While evictions in Atlanta, Oakland and Portland were carried out with the use of tear gas and stun grenades, protestors in New York got a somewhat more civilized treatment.   

But despite being less heavy-handed, Bloomberg ultimately struck a harder blow with his decision to evict the protestors two days before they planned to shut down the New York Stock Exchange.

And while demonstrators Tuesday continued to chant “the people, united, can never be defeated”, it remains to be seen how well the movement will fair now that the authorities have decided to really fight back.

‘Ban on camping out overnight will not stop people’

­Alex Vitale, an associate professor of Sociology at Brooklyn College in New York, believes that the ban on camping out overnight will not stop people from continuing their campaign.

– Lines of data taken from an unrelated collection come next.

(** * Solar energy advisor: the calculation engine and the recommendation
      fallback of [src/App.jsx], embedded and verified.

    Modelling conventions.
    - The inventory (devices, solar settings) holds finite numbers, and the
      engine's arithmetic on them is exact: such a number is a canonical
      rational [Qc].  The rounding of IEEE doubles is left to [Binary64],
      the same engine on doubles, used to show where the two part ways.
    - A value that the code can set to [Infinity], or that reaches the
      recommendation layer from outside, is a [number]: a finite rational,
      one of the two infinities, or NaN, with the comparisons and [Math.min]
      of JavaScript.
    - The closures that update captured accumulators ([roomEnergyKWhDay += ...],
      [totalEnergyKWhDay += ...]) are state-passing steps run over the array
      from left to right by [mapAccum].
    - The advisory service is the environment: its answer is an argument.
    - Of the views, the values they compute are modelled (the room energy of
      the manager, the ROI card, the pie slices up to their angles, the sorted
      cost table, the state left by a request for recommendations), not the
      markup.
    - The document store is the list of its documents; objects are lists of
      fields in which the first entry of a key is its value. *)

From Stdlib Require Import QArith Qcanon Qround ZArith Lia List String.
From Stdlib Require Import Permutation Sorted.
From Stdlib Require Floats.
Import ListNotations.

Open Scope string_scope.
Open Scope Qc_scope.

(** ** Numbers *)

(** A decimal literal of the source, as an exact rational. *)
Definition lit (q : Q) : Qc := Q2Qc q.

(** [x > y] on finite numbers. *)
Definition Qc_gtb (x y : Qc) : bool :=
  match x ?= y with Gt => true | _ => false end.

(** [x < y] on finite numbers. *)
Definition Qc_ltb (x y : Qc) : bool :=
  match x ?= y with Lt => true | _ => false end.

Infix ">?" := Qc_gtb (at level 70, no associativity) : Qc_scope.
Infix "<?" := Qc_ltb (at level 70, no associativity) : Qc_scope.

(** A JavaScript number: finite, [Infinity], [-Infinity] or [NaN]. *)
Inductive number : Type :=
| Fin (q : Qc)
| Infinity
| NegInfinity
| NaN.

(** JavaScript's [a < b]: false as soon as one side is [NaN]. *)
Definition num_ltb (a b : number) : bool :=
  match a, b with
  | NaN, _ | _, NaN => false
  | Fin x, Fin y => x <? y
  | Fin _, Infinity => true
  | Fin _, NegInfinity => false
  | Infinity, _ => false
  | NegInfinity, NegInfinity => false
  | NegInfinity, _ => true
  end.

(** The order [a < b] as a relation, stated on its own. *)
Inductive num_lt : number -> number -> Prop :=
| lt_fin x y : x < y -> num_lt (Fin x) (Fin y)
| lt_fin_inf x : num_lt (Fin x) Infinity
| lt_neginf_fin y : num_lt NegInfinity (Fin y)
| lt_neginf_inf : num_lt NegInfinity Infinity.

(** [a <= b] in JavaScript: [a < b] or the two are the same non-NaN value. *)
Definition num_le (a b : number) : Prop :=
  num_lt a b \/ (a = b /\ a <> NaN).

(** [Math.min(a, b)]: [NaN] if either argument is, the smaller one otherwise. *)
Definition Math_min (a b : number) : number :=
  match a, b with
  | NaN, _ | _, NaN => NaN
  | _, _ => if num_ltb b a then b else a
  end.

(** ** Data model *)

Record Device : Type := mkDevice {
  d_id : string;
  d_roomId : string;
  d_name : string;
  d_quantity : Qc;
  d_powerW : Qc;
  d_usageHours : Qc
}.

Record Room : Type := mkRoom {
  r_id : string;
  r_name : string;
  r_purpose : string
}.

Record SolarSettings : Type := mkSettings {
  electricityRate : Qc;
  solarCostPerKW : Qc;
  efficiencyFactor : Qc;
  sunlightHours : Qc;
  lifetimeYears : Qc;
  annualInflation : Qc
}.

“What we see going on all around the world right now, from the Red Shirt movement in Thailand to Walk-to-Work movement in Uganda, Indignados in Southern Europe. There is a lot of discontent about declining standards of living, the squeezing of the middle class, degradation of the environment. I think that in some ways the US is just late to the game.”

According to Vitale, a lot of what is going on now in the US is really a battle over the first amendment that guarantees the right of free speech and assembly.

“That right has really been constrained over the recent years with all kinds of time, place and manner restrictions.”

The professor believes that the determination of young people to make their voices heard is important and not likely to go away soon.

“One of the things that is remarkable about this movement is the kind of defiant attitude of the generation of young people who actually take the language of the First Amendment to heart and aren’t willing to abide by these various kinds of restrictions. That is the kind of defiant attitude that both made the demonstrations powerful and inspired so many, but has also engendered this level of police back-lash”.